Testimony was provided.
• Mr. Graves co-lead a team of Brattle analysts to assess the relative influence of different factors
that were affected by the"Polar Vortex" cold snap of early 2014 that caused dramatic spikes in
local power and gas prices in parts of the mid-Atlantic and northeastern US. The risks of similar
recurring events were assessed in light of pending expansions of the electric and gas
transmission grids, as well as likely coal plant retirements.
• For the Board of Directors or executive management teams of several utilities, Mr. Graves has
lead strategic retreats on disruptive issues facing the electric industry in the future and how a
utility should choose which risks and opportunities to embrace vs.avoid.
• Air quality and other power plant environmental regulations were tightened considerably in
the period from about 2014-2018. Mr. Graves has co-developed a market and financial model
for determining what power plants are most likely to retire vs.retrofit with new environmental
controls, and how much this may alter their profitability. This has been used to help several
power market participants assess future capacity needs,as well as to adjust their price forecasts
for the coming decade.
• Successful merchant power plant development and financing depends in part on obtaining a
long term power purchase agreement. Mr. Graves directed a study of what pricing points and
risk-sharing terms should be attractive to potential buyers of long-term power supply contracts
from a large baseload facility.
• Many utilities are pursuing smart meters and time-of-use pricing to increase customer ability
to consume electricity economically. Mr. Graves has led a study of the costs and benefits of
different scales and timing of installation of such meters, to determine the appropriate pace.

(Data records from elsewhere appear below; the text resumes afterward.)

Lemma split_pipeline cs : forall fuel procs, cs <> [] -> Forall is_command cs -> (length (pipeline_text cs) < fuel)%nat ->
  split_loop glob fuel (pipeline_text cs) [] procs = Done (procs ++ processes_of cs).
Proof.
  induction cs as [|c cs IH]; intros fuel procs Hne HF Hf; [done|]. apply Forall_cons in HF as [Hc HF]. pose proof Hc as (_ & _ & Hw & _).
  pose proof (unwords_no_bar _ Hw) as Hbar. destruct cs as [|c' cs].
  - change (pipeline_text [c]) with (unwords (command_tokens c)) in *. replace fuel with (length (unwords (command_tokens c)) + (fuel - length (unwords (command_tokens c))))%nat by lia.
    pose proof (split_segment _ (fuel - length (unwords (command_tokens c))) [] [] procs Hbar) as Es. rewrite app_nil_r in Es. rewrite Es.
    destruct (fuel - _)%nat as [|k] eqn:E; [lia|]. cbn [split_loop app].
    by rewrite (obind_done _ _ _ (parse_segment_run c Hc)).
  - change (pipeline_text (c :: c' :: cs)) with (unwords (command_tokens c) ++ codes "| " ++ pipeline_text (c' :: cs)) in *.
    rewrite !length_app in Hf. change (length (codes "| ")) with 2%nat in Hf.
    replace fuel with (length (unwords (command_tokens c)) + (fuel - length (unwords (command_tokens c))))%nat by lia. rewrite split_segment by done.
    destruct (fuel - _)%nat as [|k] eqn:E; [lia|]. change (codes "| " ++ pipeline_text (c' :: cs)) with (124 :: 32 :: pipeline_text (c' :: cs)). cbn [split_loop app].
    change (124 =? 124) with true. cbn iota. rewrite (obind_done _ _ _ (parse_segment_run c Hc)). cbn [span]. change (32 =? 32) with true. cbn iota.
    pose proof HF as [Hc' _]%Forall_cons. pose proof (pipeline_no_blank c' cs [] Hc') as Hb. rewrite app_nil_r in Hb.
    destruct (span (fun x => x =? 32) (pipeline_text (c' :: cs))) as [b1 b2]. cbn [snd] in *. subst b2.
    rewrite (IH k (procs ++ [process_of c (unwords (command_tokens c))])) by (done || lia). by rewrite <- app_assoc.
Qed.

Lemma last_blank cs : cs <> [] -> Forall is_command cs -> exists s, pipeline_text cs = s ++ [32].
Proof.
  intros Hne HF. induction HF as [|c cs (Ha & _) HF IH]; [done|]. destruct cs as [|c' cs].
  - cbn [pipeline_text]. assert (forall ts, ts <> [] -> exists s, unwords ts = s ++ [32]) as H.
    { intros ts. induction ts as [|t ts IH']; [done|]. intros _. unfold unwords. cbn [map concat]. fold (unwords ts). destruct ts as [|t' ts].
      - exists t. unfold unwords. cbn. by rewrite app_nil_r.
      - destruct IH' as [s ->]; [done|]. exists (t ++ codes " " ++ s). by rewrite <- !app_assoc. }
    apply H. unfold command_tokens. by destruct (c_args c).
  - destruct IH as [s Hs]; [done|]. change (pipeline_text (c :: c' :: cs)) with (unwords (command_tokens c) ++ codes "| " ++ pipeline_text (c' :: cs)).
    rewrite Hs. exists (unwords (command_tokens c) ++ codes "| " ++ s). by rewrite <- !app_assoc.
Qed.

Lemma parse_line_run cs background size : cs <> [] -> Forall is_command cs -> zlen (pipeline_line cs background) + 1 < size ->
  parse_line glob (pipeline_line cs background) size =
    Done (mk_job None (processes_of cs) (pipeline_line cs background) (-1)
      (if background then BACKGROUND_EXECUTION else FOREGROUND_EXECUTION) (if background then BACKGROUND_EXECUTION else -1)).
Proof.
  intros Hne HF Hsize. unfold parse_line, helper_strtrim. rewrite (proj2 (Z.ltb_lt _ _)) by done.
  assert ((span (fun x => x =? 32) (pipeline_line cs background)).2 = pipeline_line cs background) as ->.
  { destruct cs as [|c cs]; [done|]. apply pipeline_no_blank. by apply Forall_cons in HF as [? _]. }
  rewrite (obind_done _ _ (pipeline_line cs background)) by done. destruct (last_blank cs Hne HF) as [s Hs].
  assert (bool_decide (last (pipeline_line cs background) = Some 38) = background) as Eb.
  { unfold pipeline_line. destruct background.
    - change (codes "&") with [38]. rewrite last_snoc. by apply bool_decide_true.
    - rewrite app_nil_r, Hs, last_snoc. by apply bool_decide_false. }
  rewrite Eb. cbv zeta. assert ((if background then drop_last (pipeline_line cs background) else pipeline_line cs background) = pipeline_text cs) as ->.
  { unfold pipeline_line, drop_last. destruct background; [|by rewrite app_nil_r]. rewrite length_app. change (length (codes "&")) with 1%nat.
    rewrite Nat.add_sub. by rewrite take_app_length. }
  by rewrite (obind_done _ _ _ (split_pipeline cs (S (length (pipeline_text cs))) [] Hne HF ltac:(lia))).
Qed.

He has also evaluated how various customer incentives to increase conservation and demand
response might be provided over the internet, and how much they might increase the
participation rates in smart meter programs.
• Wind resources are a critical part of the generation expansion plans and contracting interests
of many utilities, in order to satisfy renewable portfolio standards and to reduce long run
exposure to carbon prices and fuel cost uncertainty. Mr. Graves has applied Brattle's risk
modeling capabilities to simulate the impacts of on- and off-shore wind resources on the
potential range of costs for portfolios of wholesale power contracts designed to serve retail
electricity loads. These impacts were compared to gas CCs and CTs and to simply buying more
from the wholesale market to identify the most economical supply strategy.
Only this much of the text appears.